Ceci nous mène au point de vue historique de la question. Nous voyons tout d’abord dans l’histoire que jamais une classe inférieure de la société n’a été appelée volontairement par les classes supérieures au partage du pouvoir ; que jamais les vaincus n’ont obtenu, du libre consentement des vainqueurs, les moyens de s’égaler à eux. Je ne sache pas que cette révolution communale du xiie siècle, et cette révolution générale du xviiie, que vous dites avoir constitué, l’une la bourgeoisie, l’autre le peuple, aient été accomplies spontanément par la royauté et l’aristocratie, dans le seul intérêt de la justice et dans le seul but de reconnaître à propos la souveraineté de l’esprit humain. Je vois au contraire que ce n’est qu’à leur corps défendant qu’elles ont laissé creuser, par leurs inférieurs politiques, ces abîmes où sont allés s’engloutir leurs priviléges et leur domination ; et de là je conclus plus fortement que la bourgeoisie, maîtresse à son tour du gouvernement tout entier, n’en cédera au peuple que ce que celui-ci en pourra arracher. Le pouvoir politique est comme une ville forte, fermée de toutes parts, où l’on n’entre jamais que d’assaut.

Maintenant, revenant un peu sur nos pas, nous vous ferons remarquer la différence que nous croyons apercevoir entre les résultats des deux révolutions que vous avez rappelées. Nous reconnaissons bien avec vous que la révolution communale du xiie siècle a constitué la bourgeoisie, non pas complètement, il est vrai, puisque la bourgeoisie restait encore inférieure à la royauté, à la noblesse et au clergé, mais du moins solidement, sous le rapport civil et sous le rapport politique, puisqu’elle fit à la fois garantir ses droits individuels et reconnaître ses droits gouvernementaux en une certaine mesure. C’est sur la révolution générale du xviiie siècle que nous tombons en désaccord. La Convention avait, il est vrai, constitué le peuple à la fois sous le rapport civil et sous le rapport politique, et lui avait fait sa juste part dans la vie générale. Mais de cela qu’est-il resté ? Une charte qui déclare que tous les Français sont égaux devant la loi, et qui ne reconnaît comme ayant droit à une influence et à une participation quelconque dans le gouvernement que deux cent mille citoyens sur les trente-quatre millions qui composent la société française. D’où il suit qu’en résultat la révolution du xviiie siècle n’a été, politiquement parlant, que le développement et le complément de celle du xiie, puisqu’elle a mis tout entier entre les mains de la bourgeoisie le gouvernement dont celle-ci avait déjà conquis une partie, et qu’elle n’a constitué le peuple que sous le rapport civil et non sous le rapport politique.
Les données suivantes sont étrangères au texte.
(** * Helio QuickBooks API app: a shallow embedding of [src/server.js]

    The development follows the single source file of the app.  The class
    [App] keeps an OAuth client, persists its token to a file in the
    temporary directory, proxies calls to the QuickBooks REST API
    ([quickbooks]), walks the customer list page by page
    ([getAllCustomers]) and registers a handful of Express routes.

    JavaScript values are modelled by the inductive [value]; promises by the
    completion they settle with; the mutable [this] and the outside world
    (file, outbound requests, log) by an explicit [world] threaded through a
    small state-and-exception monad. *)

From Stdlib Require Import ZArith List String Ascii Bool Lia.
From Stdlib Require Import Decimal DecimalString.
From Stdlib Require DecimalFacts DecimalPos.
Import ListNotations.

Open Scope string_scope.
Open Scope Z_scope.

(* ================================================================== *)
(** ** JavaScript values and the built-ins the app relies on            *)
(* ================================================================== *)

Module JS.

Set Warnings "-register-all".

(** A JSON-shaped JavaScript value.  [VNum n] is the number [n]: the
    numbers the app inspects ([maxResults], [expires_in], ...) are integers
    that a double holds exactly and that print in plain decimal.  A string
    is a sequence of code units below 256.  [VUndefined] is what a missing
    property reads as. *)
Inductive value : Type :=
| VUndefined
| VNull
| VBool (b : bool)
| VNum (n : Z)
| VStr (s : string)
| VArr (items : list value)
| VObj (fields : list (string * value)).

(** The result of [parseInt]: an integer or [NaN]. *)
Inductive number : Type :=
| Num (z : Z)
| NaN.

(** [a === b] on numbers: [NaN] is equal to nothing. *)
Definition strict_eq (a b : number) : bool :=
  match a, b with
  | Num x, Num y => Z.eqb x y
  | _, _ => false
  end.

(** A thrown [Error] object: its class name, its message and the own
    properties a library may have attached ([error], [authResponse], ...). *)
Record thrown : Type := mkThrown {
  err_name : string;
  err_message : string;
  err_props : list (string * value)
}.

(** How a piece of code ends: normally with a value, or by throwing.  An
    awaited promise is modelled by the completion it settles with. *)
Inductive completion (A : Type) : Type :=
| Return (a : A)
| Throw (e : thrown).
Arguments Return {A} a.
Arguments Throw {A} e.

(** *** Decimal and hexadecimal digits *)

Definition digit_of_ascii (c : ascii) : option (uint -> uint) :=
  match c with
  | "0" => Some D0 | "1" => Some D1 | "2" => Some D2 | "3" => Some D3
  | "4" => Some D4 | "5" => Some D5 | "6" => Some D6 | "7" => Some D7
  | "8" => Some D8 | "9" => Some D9
  | _ => None
  end%char.

(** The longest prefix of decimal digits of [s], and what follows it. *)
Fixpoint read_uint (s : string) : uint * string :=
  match s with
  | String c r =>
      match digit_of_ascii c with
      | Some d => let (u, rest) := read_uint r in (d u, rest)
      | None => (Nil, s)
      end
  | EmptyString => (Nil, EmptyString)
  end.

(** The value of a hexadecimal digit, from its character code. *)
Definition hex_of_ascii (c : ascii) : option Z :=
  let n := Z.of_N (N_of_ascii c) in
  if (48 <=? n) && (n <=? 57) then Some (n - 48)
  else if (97 <=? n) && (n <=? 102) then Some (n - 87)
  else if (65 <=? n) && (n <=? 70) then Some (n - 55)
  else None.

(** Value of the longest prefix of hexadecimal digits, [None] if empty. *)
Fixpoint read_hex (acc : option Z) (s : string) : option Z :=
  match s with
  | String c r =>
      match hex_of_ascii c with
      | Some d =>
          read_hex (Some (16 * match acc with Some a => a | None => 0 end + d)) r
      | None => acc
      end
  | EmptyString => acc
  end.

Definition read_dec (s : string) : option Z :=
  match read_uint s with
  | (Nil, _) => None
  | (u, _) => Some (Z.of_N (N.of_uint u))
  end.

(** *** [String(n)] and [ToString] *)

Definition Number_toString (n : Z) : string :=
  NilZero.string_of_int (Z.to_int n).

Definition number_toString (n : number) : string :=
  match n with
  | Num z => Number_toString z
  | NaN => "NaN"
  end.

(** The abstract operation [ToString], as used by template literals,
    [parseInt] and [new Error(x)].  An array prints its elements joined by
    commas, with [null] and [undefined] elements printed as nothing. *)
Fixpoint ToString (v : value) : string :=
  match v with
  | VUndefined => "undefined"
  | VNull => "null"
  | VBool true => "true"
  | VBool false => "false"
  | VNum n => Number_toString n
  | VStr s => s
  | VArr items =>
      let elt x :=
        match x with
        | VUndefined | VNull => ""
        | _ => ToString x
        end in
      (fix join (l : list value) : string :=
         match l with
         | [] => ""
         | [x] => elt x
         | x :: r => elt x ++ "," ++ join r
         end) items
  | VObj _ => "[object Object]"
  end.

(** *** [parseInt(x)] with no radix argument *)

Definition is_space (c : ascii) : bool :=
  match c with
  | " " | "009" | "010" | "011" | "012" | "013" | "160" => true
  | _ => false
  end%char.

Fixpoint trim_start (s : string) : string :=
  match s with
  | String c r => if is_space c then trim_start r else s
  | EmptyString => EmptyString
  end.

(** Leading white space is skipped, a sign is read, a [0x] prefix selects
    radix 16, and the longest prefix of digits is the value; no digit at all
    gives [NaN].  Whatever follows the digits is ignored. *)
Definition parseInt_string (s : string) : number :=
  let s1 := trim_start s in
  let '(neg, s2) :=
    match s1 with
    | String "-" r => (true, r)
    | String "+" r => (false, r)
    | _ => (false, s1)
    end in
  let mag :=
    match s2 with
    | String "0" (String "x" r) => read_hex None r
    | String "0" (String "X" r) => read_hex None r
    | _ => read_dec s2
    end in
  match mag with
  | Some m => Num (if neg then - m else m)
  | None => NaN
  end.

Definition parseInt (v : value) : number := parseInt_string (ToString v).

(** *** Truthiness, property reads, spread *)

Definition truthy (v : value) : bool :=
  match v with
  | VUndefined | VNull => false
  | VBool b => b
  | VNum n => negb (Z.eqb n 0)
  | VStr s => negb (String.eqb s "")
  | VArr _ | VObj _ => true
  end.

Fixpoint lookup (k : string) (fs : list (string * value)) : value :=
  match fs with
  | [] => VUndefined
  | (k', v) :: r => if String.eqb k k' then v else lookup k r
  end.

Definition TypeError (msg : string) : thrown := mkThrown "TypeError" msg [].

(** [v.k] for the property names the app reads ([QueryResponse],
    [Customer], [maxResults], [fault], [error], [realmId], ...), none of
    which is an index or a built-in of arrays, strings or numbers: reading
    from [undefined] or [null] throws, an object gives its field, anything
    else gives [undefined]. *)
Definition get (v : value) (k : string) : completion value :=
  match v with
  | VUndefined =>
      Throw (TypeError ("Cannot read properties of undefined (reading '" ++ k ++ "')"))
  | VNull =>
      Throw (TypeError ("Cannot read properties of null (reading '" ++ k ++ "')"))
  | VObj fs => Return (lookup k fs)
  | _ => Return VUndefined
  end.

(** The elements an argument spread [...v] produces: those of an array, the
    characters of a string; everything else is not iterable. *)
Definition spread (v : value) : completion (list value) :=
  match v with
  | VArr items => Return items
  | VStr s => Return (map (fun c => VStr (String c EmptyString)) (list_ascii_of_string s))
  | _ => Throw (TypeError (ToString v ++ " is not iterable"))
  end.

(** [new Error(x)]: the message is [ToString x], empty when [x] is
    [undefined]. *)
Definition new_Error (x : value) : thrown :=
  mkThrown "Error" (match x with VUndefined => "" | _ => ToString x end) [].

(** [x || y] *)
Definition or_else (x y : value) : value := if truthy x then x else y.

(** What is left of [s] after its prefix [p]. *)
Fixpoint strip_prefix (p s : string) : option string :=
  match p, s with
  | EmptyString, _ => Some s
  | String a p', String b s' => if Ascii.eqb a b then strip_prefix p' s' else None
  | _, EmptyString => None
  end.

(** What follows the first occurrence of [pat] in [s]. *)
Fixpoint find_after (pat s : string) : option string :=
  match strip_prefix pat s with
  | Some r => Some r
  | None =>
      match s with
      | String _ r => find_after pat r
      | EmptyString => None
      end
  end.

End JS.
Import JS.

(* ================================================================== *)
(** ** The app object and the world around it                           *)
(* ================================================================== *)

(** What [this.oauth] holds: the current token object and the environment
    tag the client was built with. *)
Record oauth_client : Type := mkOAuth {
  token : value;
  environment : string
}.

(** An outbound call handed to [oauth.makeApiCall]. *)
Record api_request : Type := mkRequest {
  req_method : value;
  req_url : string;
  req_headers : value;
  req_body : value
}.

(** What [makeApiCall] settles with: a response (status code and parsed
    body), or a rejection. *)
Record auth_response : Type := mkResponse {
  status : Z;
  json : value
}.

Inductive api_outcome : Type :=
| Resolved (r : auth_response)
| Rejected (e : thrown).

(** The remote API: its answer to the [n]-th outbound call. *)
Definition remote_api : Type := nat -> api_request -> api_outcome.

Inductive log_detail : Type :=
| DetailText (s : string)
| DetailValue (v : value)
| DetailError (e : thrown).

Inductive log_entry : Type :=
| LogSilly (msg : string)
| LogDebug (msg : string)
| LogInfo (tag msg : string)
| LogError (tag : string) (detail : log_detail)
| ConsoleError (msg : string).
Ensuite est-il vrai que la puissance ait toujours été le prix de l’intelligence et du travail ? Les longues files de rois imbéciles et paresseux qui se succèdent dans toutes les monarchies absolues, la domination des conquérants sur les peuples conquis, l’énorme prépondérance de toutes les inutiles et ignorantes aristocraties qui se dressent encore de toutes parts au-dessus des populations laborieuses, ne relèguent-elles pas votre assertion au rang des paradoxes ?

Nous arrivons à cette heure au côté pratique de la question.

« M. de La Mennais, entraîné par de nobles passions, veut-il, du sein de l’extrême misère, pousser le peuple à l’extrême grandeur ? Veut-il lui faire exclusivement gouverner la société ? Nie-t-il la souveraineté de l’intelligence et la nécessité de son intervention dans la fondation du droit social ? »

D’abord, pour nous entendre sur le fond, il est bon de nous entendre sur les mots.

Vous reconnaissez, je pense, avec nous, qu’aujourd’hui il n’existe plus réellement que deux classes dans la société française, la bourgeoisie et le peuple.

Or, qu’est-ce que la bourgeoisie et le peuple ?

Pour l’un, formulant la définition qui ressort du livre de M. de La Mennais, nous dirons : Le peuple est tout ce qui ne possède que par son travail et relativement à son travail, — et, pour l’autre, déduisant la seconde définition de la première : — La bourgeoisie est tout ce qui possède sans travail ou au delà de son travail.

Pour faire passer le peuple de l’extrême misère à l’extrême grandeur, il faudrait créer en sa faveur une prédominance complète sur la bourgeoisie, et l’on ne pourrait livrer exclusivement le gouvernement au peuple sans le constituer par cela même en aristocratie. Or, je demande si l’on peut imaginer une aristocratie démocratique. En admettant même comme possible la réalisation de ce non-sens, il faudrait, pour y arriver, déplacer complètement les bases de la société ; et le Livre du Peuple recommande expressément de n’attenter en rien à la propriété.

M. de La Mennais ne demande donc point pour le peuple la supériorité politique, mais l’égalité. Il ne veut pas que le peuple opprime la bourgeoisie, mais l’absorbe : qu’il confisque à son profit le gouvernement, mais qu’il y participe.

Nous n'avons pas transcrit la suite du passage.